JAKARTA. Fraksi Partai Persatuan Pembangunan menegaskan tak mempersoalkan jika pembahasan revisi UU Nomor 30 Tahun 2002 tentang Komisi Pemberantasan Korupsi dilanjutkan. Dengan catatan, pemerintah bersikap tegas untuk membahasnya. Selain itu, harus ada ketegasan sikap dari mayoritas fraksi untuk melanjutkan pembahasam revisi UU tersebut.

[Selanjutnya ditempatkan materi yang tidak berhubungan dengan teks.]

(** An operation is in a scope of its own, and is committed whether it succeeds or
    not; one that throws leaves nothing. *)
Lemma applyOperation_scope tx a i op w t s T D O : contract op -> inside w a t s T D O ->
  match applyOperation NDEBUG app tx a i op w with
  | Ret b w' => exists t' c, inside w' a t' s T D O /\ keep a w w' /\ mCode (cur w') = mCode (cur w) /\
      meta w' = meta w ++ [c] /\ (b = true -> effect op t t')
  | Exn e w' => fatal e = false /\ inside w' a t s T D O /\ keep (S a) w w'
  end.
Proof.
  intros Hc Hi. destruct (enter_scope w a t s T D O Hi) as (d1 & E1 & Hi2 & Hk2). unfold applyOperation.
  rewrite (run_bind _ _ _ _ _ (onDelta_Ret _ _ _ _ E1)). set (w2 := mkTW d1 _ _ _ _) in *.
  pose proof (stays_opApply (S a) i tx op Hc w2 t (t :: s) T _ _ Hi2) as Hop.
  destruct (opApply NDEBUG app tx i op _ w2) as [b w3|e w3] eqn:Eop.
  - destruct Hop as (t' & Hi3 & Hk3 & [Hc3 Hm3] & Heff).
    destruct (theDelta_inside _ _ _ _ _ _ _ Hi3) as (d & Ed & _).
    set (c := if DETAILED_LEDGER_CHANGES app <=? appVersion app then getAllChanges d else getChanges d).
    destruct (commit_scope (NDEBUG := NDEBUG) (dw w3) a t' t s (in_refines _ _ _ _ _ _ _ Hi3))
      as (d4 & d5 & E4 & E5 & Hr5 & Hd5).
    set (w4 := mkTW d4 (sqlCommit (session w3)) (openTxs w3 ∖ {[S (S a)]}) (cur w3) (meta w3 ++ [c])).
    set (w5 := mkTW d5 (sqlCommit (session w3)) (openTxs w3 ∖ {[S (S a)]}) (cur w3) (meta w3 ++ [c])).
    assert (Hopen : S (S a) ∈ openTxs w3) by (rewrite (in_open _ _ _ _ _ _ _ Hi3); set_solver).
    erewrite finally_Ret with (w2 := w5) (w1 := w4); [| |exact (onDelta_Ret _ _ _ _ E5)].
    + exists t', c. split_and!; [eapply inside_commit; [done|apply Hi|done]| |done|by rewrite <- (Hm3 : meta w3 = meta w)|done].
      by apply (keep_upto (S a) _ w w3); [eapply keep_trans|done|lia|].
    + unfold newStorageHelper. erewrite run_bind by done. cbn beta.
      erewrite finally_Ret with (w1 := w4); [done| |apply destroyTransaction_done; simpl; set_solver].
      rewrite (run_bind _ _ _ _ _ Eop), (run_bind _ _ _ _ _ Ed). erewrite run_bind by done.
      unfold shCommit. simpl. erewrite run_bind; [done|]. erewrite run_bind by (apply onDelta_Ret; exact E4).
      unfold mbind at 1, M_bind at 1, get. cbn beta iota. rewrite bool_decide_eq_true_2 by done.
      by apply commitTransaction_open.
  - destruct Hop as (Hf & t' & Hi3 & Hk3).
    destruct (abort_scope (dw w3) (S a) t' t s (in_refines _ _ _ _ _ _ _ Hi3)) as (d5 & E5 & Hr5 & Hd5).
    assert (Hopen : S (S a) ∈ openTxs w3) by (rewrite (in_open _ _ _ _ _ _ _ Hi3); set_solver).
    set (w4 := mkTW (dw w3) (sqlRollback (session w3)) (openTxs w3 ∖ {[S (S a)]}) (cur w3) (meta w3)).
    set (w5 := mkTW d5 (sqlRollback (session w3)) (openTxs w3 ∖ {[S (S a)]}) (cur w3) (meta w3)).
    erewrite finally_Exn with (w2 := w5) (w1 := w4); [| |done|exact (onDelta_Ret _ w4 _ _ E5)].
    + split_and!; [done|eapply inside_abort; [done|apply Hi..|done]|].
      by apply (keep_upto (S a) _ w w3); [eapply keep_trans|done|lia|].
    + unfold newStorageHelper. erewrite run_bind by done. cbn beta.
      erewrite finally_Exn with (w1 := w3); [done| |done|by apply destroyTransaction_open].
      by rewrite (bind_Exn _ _ _ _ _ Eop).
Qed.

(** The effects of operations, one after the other. *)
Fixpoint performs (ops : list OperationFrame) (t t' : Scope) : Prop :=
  match ops with
  | [] => t' = t
  | op :: ops' => exists t1, effect op t t1 /\ performs ops' t1 t'
  end.

Lemma applyOperations_scope tx a s T D O ops : Forall contract ops -> forall i err w t, inside w a t s T D O ->
  match applyOperations NDEBUG app tx a i ops err w with
  | Ret err' w' => exists t', inside w' a t' s T D O /\ keep a w w' /\ mCode (cur w') = mCode (cur w) /\
      (err' = false -> err = false /\ performs ops t t')
  | Exn e w' => fatal e = false /\ exists t', inside w' a t' s T D O /\ keep a w w'
  end.
Proof.
  induction 1 as [|op ops Hc _ IH]; intros i err w t Hi; simpl.
  { exists t. split_and!; try done. }
  pose proof (applyOperation_scope tx a i op w t s T D O Hc Hi) as Hop. unfold mbind, M_bind.
  destruct (applyOperation NDEBUG app tx a i op w) as [b w1|e w1].
  - destruct Hop as (t1 & c & Hi1 & Hk1 & Hc1 & _ & Heff).
    specialize (IH (S i) (err || negb b) w1 t1 Hi1).
    destruct (applyOperations NDEBUG app tx a (S i) ops (err || negb b) w1) as [err' w2|e w2].
    + destruct IH as (t2 & Hi2 & Hk2 & Hc2 & Hp). exists t2. split_and!; [done|by eapply keep_trans|congruence|].
      intros [[-> ->%negb_false_iff]%orb_false_iff Hp']%Hp. eauto.
    + destruct IH as (Hf & t2 & Hi2 & Hk2). split; [done|]. exists t2. split; [done|by eapply keep_trans].
  - destruct Hop as (Hf & Hi1 & Hk1). split; [done|]. exists t. split; [done|].
    apply (keep_upto (S a) _ _ w1); [done..|lia|done].
Qed.

(** ** Before anything is applied *)

(** The delta at [a] holds no change. *)
Definition blank (a : nat) (w : TW) : Prop :=
  exists d, deltas (dw w) !! a = Some d /\ mNew d = ∅ /\ mMod d = ∅ /\ mDelete d = ∅.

"F-PPP tidak mempermasalahkan apakah revisi UU KPK ini akan diteruskan atau akan dihentikan, karena adanya penolakan dari masyarakat sipil. Namun, PPP memberikan catatan sebagai syarat pembahasan," kata anggota Fraksi PPP Arsul Sani, Rabu (17/2). Fraksi PPP memberikan lima poin terkait revisi UU tersebut. Pertama, DPR dan pemerintah harus membuka ruang yang luas kepada publik untuk menyampaikan pandangannya terhadap revisi ini. Selanjutnya, PPP tak setuju apabila dewan pengawas yang nantinya akan dibentuk bertugas untuk memberikan izin penyadapan kepada penyidik. Usulan itu sebelumnya muncul di dalam Pasal 37 D draf RUU KPK. Ada dua tugas utama dewan pengawas yaitu memberikan izin penyadapan dan peyitaan, serta menyusun dan menetapkan kode etik pimpinan KPK. "Dewan pengawas seyogyanya lebih berfungsi sebagai pengawas etik dan compliance auditor. Bukan sebagai lembaga pemberi izin," ujarnya. Ia menambahkan, meski penyadapan tak perlu mendapatkan izin, namun tindakan pencarian informasi tersebut harus dapat diaudit oleh dewan pengawas. Keempat, Fraksi PPP mengusulkan agar alternatif penghentian penyidikan dan penuntutan harus dibuka.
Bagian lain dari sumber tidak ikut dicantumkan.